Li Ye let out a pathetic whimper, stumbling over to a chair and collapsing into it. "Unsettled? Brother, I am a dead man! Have you seen the reports from the North? They say Lin Xuan drinks the blood of barbarian warlords for breakfast! They say she's eight feet tall and has arms thicker than my waist! If I marry her, she will accidentally crush me to death in my sleep!"
Li Tian chuckled, a sound like silver bells, and took a seat opposite Li Ye. He poured himself a cup of tea from a pristine pot on the table, moving with elegant grace.
"Now, now, Little Ninth. You exaggerate. General Lin's daughter is said to be quite beautiful, if a bit... wild," Li Tian said soothingly. "But I understand your fear.
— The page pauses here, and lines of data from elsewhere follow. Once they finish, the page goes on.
(** X1.  The body built from a template with at least one entry has, at
    top level, the keys of the template, in the order of the template,
    whatever the parameters: a name that is not a top-level key of the
    template is not a top-level key of the body.  Below the top level the
    parameters can still show, see X3. *)
Theorem populate_template_keeps_shape (template params : dict value) :
  template <> [] ->
  PyDict.keys (populate_template template params) = PyDict.keys template
  /\ (forall k, k ∉ PyDict.keys template ->
                PyDict.get (populate_template template params) k = None).
Proof.
  intros Hne. rewrite populate_template_entries by done.
  assert (Hkeys : PyDict.keys (populate_entry params <$> template)
                  = PyDict.keys template).
  { unfold PyDict.keys. rewrite <- list_fmap_compose.
    by apply list_fmap_ext. }
  split; [done|]. intros k Hk. apply dict_get_None_keys. by rewrite Hkeys.
Qed.

Lemma populate_template_keeps_shape_witness :
  PyDict.keys (populate_template [("lang", VStr "en"); ("page", VInt 1)]
                 [("page", VStr "7"); ("debug", VStr "yes")])
  = ["lang"; "page"].
Proof.
  refine (proj1 (populate_template_keeps_shape
    [("lang", VStr "en"); ("page", VInt 1)]
    [("page", VStr "7"); ("debug", VStr "yes")] _)).
  done.
Defined.

(** X2.  A leaf of the template (an entry whose value is not a dictionary)
    takes the value of the parameter of the same name when there is one,
    and keeps the value written in the template otherwise. *)
Theorem populate_template_leaf (template params : dict value) k v :
  PyDict.get template k = Some v ->
  is_dict v = false ->
  PyDict.get (populate_template template params) k
  = Some (default v (PyDict.get params k)).
Proof.
  intros Hget Hleaf.
  rewrite populate_template_entries by (by destruct template).
  rewrite dict_get_populate_entry, Hget. cbn [fmap option_fmap option_map].
  unfold populate_entry. cbn [fst snd]. by destruct v.
Qed.

Lemma populate_template_leaf_witness :
  PyDict.get (populate_template [("lang", VStr "en"); ("page", VInt 1)]
                [("page", VStr "7")]) "page"
  = Some (default (VInt 1) (PyDict.get [("page", VStr "7")] "page")).
Proof.
  apply (populate_template_leaf [("lang", VStr "en"); ("page", VInt 1)]
           [("page", VStr "7")] "page" (VInt 1)); reflexivity.
Defined.

(** X3.  A nested dictionary of the template is filled from the same flat
    parameters, by name, at any depth.  A nested dictionary that is empty
    is not kept empty: it becomes the whole parameter map. *)
Theorem populate_template_nested (template params sub : dict value) k :
  PyDict.get template k = Some (VDict sub) ->
  PyDict.get (populate_template template params) k
  = Some (VDict (populate_template sub params))
  /\ (sub = [] ->
      PyDict.get (populate_template template params) k = Some (VDict params)).
Proof.
  intros Hget.
  assert (Heq : PyDict.get (populate_template template params) k
                = Some (VDict (populate_template sub params))).
  { rewrite populate_template_entries by (by destruct template).
    by rewrite dict_get_populate_entry, Hget. }
  split; [done|]. intros ->. by rewrite Heq.
Qed.

Lemma populate_template_nested_witness :
  PyDict.get (populate_template [("query", VDict [])] [("word", VStr "some")])
    "query"
  = Some (VDict [("word", VStr "some")]).
Proof.
  refine (proj2 (populate_template_nested [("query", VDict [])]
    [("word", VStr "some")] [] "query" _) _); reflexivity.
Defined.

(** ** The request and the cache key *)

Lemma filter_has_kind_declared api kind params :
  List.filter (has_kind api kind) (List.filter (declared api) params)
  = List.filter (has_kind api kind) params.
Proof.
  induction params as [|kv params IH]; [done|]. cbn [List.filter].
  destruct (declared api kv) eqn:Hd; cbn [List.filter].
  - by rewrite IH.
  - rewrite IH. destruct (has_kind api kind kv) eqn:Hk; [|done].
    unfold has_kind, declared in *.
    apply bool_decide_eq_true in Hk. apply bool_decide_eq_false in Hd.
    destruct Hd. by rewrite Hk.
Qed.

Lemma request_of_declared (api : API) (params params' : pdict) url :
  List.filter (declared api) params = List.filter (declared api) params' ->
  List.filter (has_kind api URLParam) params
  = List.filter (has_kind api URLParam) params'
  /\ build_request api params url = build_request api params' url.
Proof.
  intros Hd.
  assert (Hk : forall kind, List.filter (has_kind api kind) params
                            = List.filter (has_kind api kind) params').
  { intros kind. rewrite <- (filter_has_kind_declared api kind params).
    rewrite <- (filter_has_kind_declared api kind params'). by rewrite Hd. }
  split; [apply Hk|]. unfold build_request. by rewrite (Hk DataParam).
Qed.

(** X4.  The request is built from the declared parameters only: parameter
    maps that agree on the parameters the endpoint declares give the same
    URL parameters and the same request, and a parameter is never both a
    URL parameter and a body parameter. *)
Theorem request_ignores_undeclared_parameters
    (api : API) (params params' : pdict) (url : string) :
  List.filter (declared api) params = List.filter (declared api) params' ->
  List.filter (has_kind api URLParam) params
  = List.filter (has_kind api URLParam) params'
  /\ build_request api params url = build_request api params' url
  /\ (forall kv, has_kind api URLParam kv && has_kind api DataParam kv
                 = false).
Proof.
  intros Hd. destruct (request_of_declared api params params' url Hd)
    as [Hurl Hrq].
  split_and!; [done | done |]. intros kv. unfold has_kind.
  destruct (input_params api !! kv.1) as [[]|]; by repeat case_bool_decide.
Qed.

Lemma request_ignores_undeclared_parameters_witness :
  build_request xkcd_api [("id", "2630"); ("lang", "en")]
    comic_url
  = build_request xkcd_api [("id", "2630")] comic_url.
Proof.
  refine (proj1 (proj2 (request_ignores_undeclared_parameters xkcd_api
    [("id", "2630"); ("lang", "en")] [("id", "2630")] comic_url _))).
  reflexivity.
Defined.

(** The shape of what a fetch returns on a cache miss: the parameters of
    this very call under ["input"]. *)
Lemma fetch_miss_returns (E : Env) api params s r s1 :
  cache s !! cache_key api params = None ->
  fetch E api params s = (Return r, s1) ->
  exists outputs,
    r = fetch_result params outputs
    /\ cache s1 = <[cache_key api params := r]> (cache s).
Proof.
  intros Hmiss Hf.
  destruct (build_url E api (List.filter (has_kind api URLParam) params))
    as [e|url] eqn:Hurl.
  { unfold fetch in Hf. rewrite Hmiss in Hf.
    unfold bind, emit, lift in Hf. simpl in Hf. by rewrite Hurl in Hf. }
  rewrite (fetch_miss E _ _ _ _ Hmiss Hurl) in Hf.
  repeat case_match; simplify_eq; by eexists.
Qed.



(** The cache is written in one way only: by a fetch that missed and
    returns, under the key of the call.  Every other entry is left as it
    is, and a fetch that raises leaves the whole cache as it is. *)
Lemma fetch_cache_write (E : Env) api params s o s' :
  fetch E api params s = (o, s') ->
  cache s' = cache s
  \/ exists r, o = Return r
               /\ cache s !! cache_key api params = None
               /\ cache s' = <[cache_key api params := r]> (cache s).
Proof.
  intros Hf.
  destruct (cache s !! cache_key api params) as [r|] eqn:Hc.
  { rewrite (fetch_hit E _ _ _ _ Hc) in Hf. simplify_eq. by left. }
  destruct o as [r|e|].
  - right. exists r.
    destruct (fetch_miss_returns E api params s r s' Hc Hf) as (? & _ & ?).
    done.
  - left. apply fetch_footprint in Hf as (_ & _ & _ & _ & Hr). by apply (Hr e).
  - by apply fetch_footprint in Hf as (_ & ? & _).
Qed.

(** X6.  A fetch changes the cache at the key of the call and nowhere else;
    what is stored under that key is never replaced; a fetch that raises
    leaves the whole cache as it is. *)
Theorem fetch_writes_own_key_only
    (E : Env) (api : API) (params : pdict) (s : state)
    (o : outcome value) (s' : state) :
  fetch E api params s = (o, s') ->
  (forall k, k <> cache_key api params -> cache s' !! k = cache s !! k)
  /\ (forall r, cache s !! cache_key api params = Some r ->
                cache s' !! cache_key api params = Some r)
  /\ (forall e, o = Raise e -> cache s' = cache s).
Proof.
  intros Hf. destruct (fetch_cache_write E api params s o s' Hf)
    as [Heq|(r & -> & Hmiss & Heq)]; rewrite Heq.
  - split_and!; [done|done|done].
  - split_and!.
    + intros k Hk. by rewrite lookup_insert_ne.
    + intros r'. by rewrite Hmiss.
    + done.
Qed.

Lemma fetch_writes_own_key_only_witness :
  cache (fetch (answering comic) xkcd_api [("id", "2630")] (fresh 10)).2
    !! cache_key dictionary_api [("word", "some")]
  = cache (fresh 10) !! cache_key dictionary_api [("word", "some")].
Proof.
  refine (proj1 (fetch_writes_own_key_only (answering comic) xkcd_api
    [("id", "2630")] (fresh 10) _ _ (surjective_pairing _))
    (cache_key dictionary_api [("word", "some")]) _).
  unfold cache_key. by intros [= Hurl _].
Defined.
The Northern army is brutal, and Lin Xuan is a martial fanatic. For someone of your... delicate constitution, surviving her temper will be difficult."
Li Ye buried his face in his hands, perfectly faking a tremor of genuine terror. "What do I do, Third Brother? I can't fight her! I can't even fight a stray dog! Imperial Father has sentenced me to death just to appease the Lin family!"
Li Tian's smile didn't waver, but a glint of predatory satisfaction flashed in his eyes. This was exactly what he wanted to see. A broken, terrified pawn.
"It is a difficult situation," Li Tian murmured, leaning forward, his voice dropping to a conspiratorial whisper. "The Imperial Father's mind is unfathomable. But... we are brothers, are we not? I cannot stand by and watch my own flesh and blood be bullied by a provincial general's daughter."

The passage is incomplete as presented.